#### WORK TASK
Within the material below, find each line bearing the word "reflexivity" and present it.

★ ★ ★ ★ ★ ★ ★

(** X11: 300 seconds after a search returned, its result and every
    answer of the existence store have expired: the next search for the
    station is run again and starts by sending the [HEAD] of the URL of
    that day's 23Z run of the first listed version. *)
Theorem expired_result_is_searched_again station w r w1 dt :
  store_in_past w ->
  cache_lookup (find_cache w) station (now w) = None ->
  find_latest_csv server utc_today station w = (Ok r, w1) ->
  (CACHE_TTL <= dt)%nat ->
  exists rest,
    sent (snd (find_latest_csv server utc_today station (elapse dt w1)))
    = sent w1
        ++ head_request (first_url (utc_today (now w1 + dt)) station) :: rest.
Proof.
  intros Hpast Hmiss Hrun Hdt.
  unfold find_latest_csv in Hrun. rewrite Hmiss in Hrun.
  pose proof (scan_days_closed server checks_past checks_past_refl checks_past_step
                checks_past_trans checks_past_weaken (utc_today (now w)) station
                day_offsets w Hpast) as [Hpast' _].
  unfold find_latest_csv_body in Hrun.
  destruct (scan_days server (utc_today (now w)) station day_offsets w)
    as [[r'|e] w']; [|discriminate].
  injection Hrun as <- <-. cbn [snd] in Hpast'.
  set (w1 := set_find_cache (<[station := (r', now w')]> (find_cache w')) w').
  unfold find_latest_csv.
  assert (Hexpired : cache_lookup (find_cache (elapse dt w1)) station
                                  (now (elapse dt w1)) = None).
  { subst w1. cbn [elapse set_find_cache find_cache now].
    apply cache_lookup_expired. exact Hdt. }
  rewrite Hexpired.
  destruct (find_latest_csv_body_begins station (elapse dt w1)) as (rest & Hbegin).
  cbv zeta in Hbegin.
  assert (Hfirst : exists more,
             sent (snd (url_exists server
                          (first_url (utc_today (now (elapse dt w1))) station)
                          (elapse dt w1)))
             = sent w1 ++ head_request
                            (first_url (utc_today (now (elapse dt w1))) station)
                          :: more).
  { set (u := first_url (utc_today (now (elapse dt w1))) station).
    unfold url_exists.
    assert (Hold : cache_lookup (exists_cache (elapse dt w1)) u (now (elapse dt w1))
                   = None).
    { subst w1. cbn [elapse set_find_cache exists_cache now]. unfold cache_lookup.
      destruct (exists_cache w' !! u) as [[v stored]|] eqn:Hentry; [|reflexivity].
      pose proof (Hpast' u v stored Hentry).
      destruct (Nat.ltb_spec (now w' + dt) (stored + CACHE_TTL)); [lia | reflexivity]. }
    rewrite Hold.
    pose proof (url_exists_body_sent server u (elapse dt w1)) as (Hsent & _).
    cbv zeta in Hsent.
    destruct (url_exists_body server u (elapse dt w1)) as [b w2].
    cbn [snd log_probe set_exists_cache sent] in *.
    destruct Hsent as [-> | ->]; eexists; reflexivity. }
  destruct Hfirst as (more & Hfirst).
  exists (more ++ rest).
  replace (now w1 + dt)%nat with (now (elapse dt w1)) by reflexivity.
  destruct (find_latest_csv_body server utc_today station (elapse dt w1))
    as [[found|e] w2]; cbn [snd set_find_cache sent] in *;
    rewrite Hbegin, Hfirst, <- app_assoc; reflexivity.
Qed.

End Expiry.

(* ===================================================================== *)
(** * More concrete runs                                                  *)
(* ===================================================================== *)

Lemma cold_justified server t : store_justified server (cold t).
Proof.
  intros u stored Hentry. cbn [cold exists_cache] in Hentry.
  rewrite lookup_empty in Hentry. discriminate Hentry.
Qed.

Lemma search_time_is_bounded_witness :
  (now (snd (find_latest_csv_body Scenario.down Scenario.clock "KXMR" (cold 0)))
   <= 432 * 20)%nat.
Proof.
  destruct (search_time_is_bounded Scenario.down Scenario.clock 20
              ltac:(intros t r; cbn; lia) "KXMR" Scenario.target (cold 0))
    as (_ & _ & H).
  cbn [cold now] in H. lia.
Defined.

Lemma returned_url_was_answered_200_witness :
  exists t,
    (t <= now (snd (find_latest_csv_body Scenario.only_target Scenario.clock
                      "KXMR" (cold 0))))%nat /\
    answered_200 Scenario.only_target Scenario.target t.
Proof.
  destruct (returned_url_was_answered_200 Scenario.only_target Scenario.clock "KXMR"
              (cold 0) (key_result "KXMR" (mkkey (mkdate 2024 2 29) 12 "NBM4.1"))
              (cold_justified _ 0) ltac:(vm_compute; reflexivity))
    as (_ & H).
  exact H.
Defined.

Lemma failed_download_is_asked_again_witness :
  sent (snd (download_csv_bytes (Scenario.always 404) Scenario.target
               (elapse 10 (snd (download_csv_bytes (Scenario.always 404)
                                  Scenario.target (cold 0))))))
  = sent (snd (download_csv_bytes (Scenario.always 404) Scenario.target (cold 0)))
      ++ [get_request Scenario.target].
Proof.
  pose proof (surjective_pairing
                (download_csv_bytes (Scenario.always 404) Scenario.target (cold 0)))
    as Hrun.
  assert (Hfst : fst (download_csv_bytes (Scenario.always 404) Scenario.target (cold 0))
                 = Raise (HTTPError 404)) by (vm_compute; reflexivity).
  rewrite Hfst in Hrun.
  destruct (failed_download_is_asked_again (Scenario.always 404) Scenario.target
              (cold 0) _ _ Hrun) as (_ & _ & _ & H).
  exact (H 10%nat).
Defined.

Lemma second_press_shows_the_same_page_witness :
  on_button Scenario.only_target Scenario.clock Scenario.parse "KXMR"
    (elapse 10 (snd (on_button Scenario.only_target Scenario.clock Scenario.parse
                       "KXMR" (cold 0))))
  = (fst (on_button Scenario.only_target Scenario.clock Scenario.parse "KXMR" (cold 0)),
     elapse 10 (snd (on_button Scenario.only_target Scenario.clock Scenario.parse
                       "KXMR" (cold 0)))).
Proof.
  apply (second_press_shows_the_same_page Scenario.only_target Scenario.clock
           Scenario.parse "KXMR" (cold 0) 10).
  - reflexivity.
  - intros u. apply lookup_empty.
  - intros e. vm_compute. discriminate.
  - vm_compute. lia.
Defined.

Lemma page_fails_only_after_the_search_witness :
  exists r, fst (find_latest_csv Scenario.only_target Scenario.clock "KXMR" (cold 0)) = Ok r.
Proof.
  destruct (page_fails_only_after_the_search Scenario.only_target Scenario.clock
              Scenario.parse "KXMR" (cold 0) scenario_today_valid
              ltac:(cbn; lia)) as (H & _).
  exact H.
Defined.

Lemma found_metadata_is_a_run_witness :
  success_message (key_result "KXMR" (mkkey (mkdate 2024 2 29) 12 "NBM4.1"))
  = "Found latest: 2024-02-29 12Z (NBM4.1)".
Proof.
  destruct (found_metadata_is_a_run Scenario.only_target Scenario.clock "KXMR" (cold 0)
              (key_result "KXMR" (mkkey (mkdate 2024 2 29) 12 "NBM4.1"))
              scenario_today_valid ltac:(cbn; lia) ltac:(vm_compute; reflexivity))
    as (_ & _ & _ & _ & _ & H).
  rewrite H. reflexivity.
Defined.

Lemma not_found_after_asking_every_url_witness :
  exists reqs,
    sent (snd (find_latest_csv_body Scenario.nothing Scenario.clock "KXMR" (cold 0)))
    = reqs /\
    In (head_request Scenario.target) reqs.
Proof.
  destruct (not_found_after_asking_every_url Scenario.nothing Scenario.clock "KXMR"
              (cold 0) [mkdate 2024 3 1; mkdate 2024 2 29; mkdate 2024 2 28]
              scenario_today_valid eq_refl (fun u => lookup_empty u)
              ltac:(vm_compute; reflexivity))
    as (reqs & Hs & Hall).
  exists reqs. split; [exact Hs|].
  apply (Hall (mkkey (mkdate 2024 2 29) 12 "NBM4.1")).
  unfold search_space, keys_of_day. apply in_flat_map.
  exists (mkdate 2024 2 29). split; [cbn; tauto|].
  apply in_flat_map. exists 12. split; [cbn; tauto|]. cbn. tauto.
Defined.

Lemma cold_in_past t : store_in_past (cold t).
Proof.
  intros u b stored Hentry. cbn [cold exists_cache] in Hentry.
  rewrite lookup_empty in Hentry. discriminate Hentry.
Qed.

Lemma expired_result_is_searched_again_witness :
  exists rest,
    sent (snd (find_latest_csv Scenario.nothing Scenario.clock "KXMR"
                 (elapse 300 (snd (find_latest_csv Scenario.nothing Scenario.clock
                                     "KXMR" (cold 0))))))
    = sent (snd (find_latest_csv Scenario.nothing Scenario.clock "KXMR" (cold 0)))
        ++ head_request (first_url Scenario.today "KXMR") :: rest.
Proof.
  pose proof (surjective_pairing
                (find_latest_csv Scenario.nothing Scenario.clock "KXMR" (cold 0)))
    as Hrun.
  assert (Hfst : fst (find_latest_csv Scenario.nothing Scenario.clock "KXMR" (cold 0))
                 = Ok None) by (vm_compute; reflexivity).
  rewrite Hfst in Hrun.
  exact (expired_result_is_searched_again Scenario.nothing Scenario.clock "KXMR"
           (cold 0) _ _ 300 (cold_in_past 0) eq_refl Hrun
           ltac:(unfold CACHE_TTL; lia)).
Defined.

★ ★ ★ ★ ★ ★ ★

#### THE COMPLETED TASK
      destruct (exists_cache w' !! u) as [[v stored]|] eqn:Hentry; [|reflexivity].
      destruct (Nat.ltb_spec (now w' + dt) (stored + CACHE_TTL)); [lia | reflexivity]. }
    destruct Hsent as [-> | ->]; eexists; reflexivity. }
  replace (now w1 + dt)%nat with (now (elapse dt w1)) by reflexivity.
    rewrite Hbegin, Hfirst, <- app_assoc; reflexivity.
              (cold_justified _ 0) ltac:(vm_compute; reflexivity))
                 = Raise (HTTPError 404)) by (vm_compute; reflexivity).
  - reflexivity.
              scenario_today_valid ltac:(cbn; lia) ltac:(vm_compute; reflexivity))
  rewrite H. reflexivity.
              ltac:(vm_compute; reflexivity))
                 = Ok None) by (vm_compute; reflexivity).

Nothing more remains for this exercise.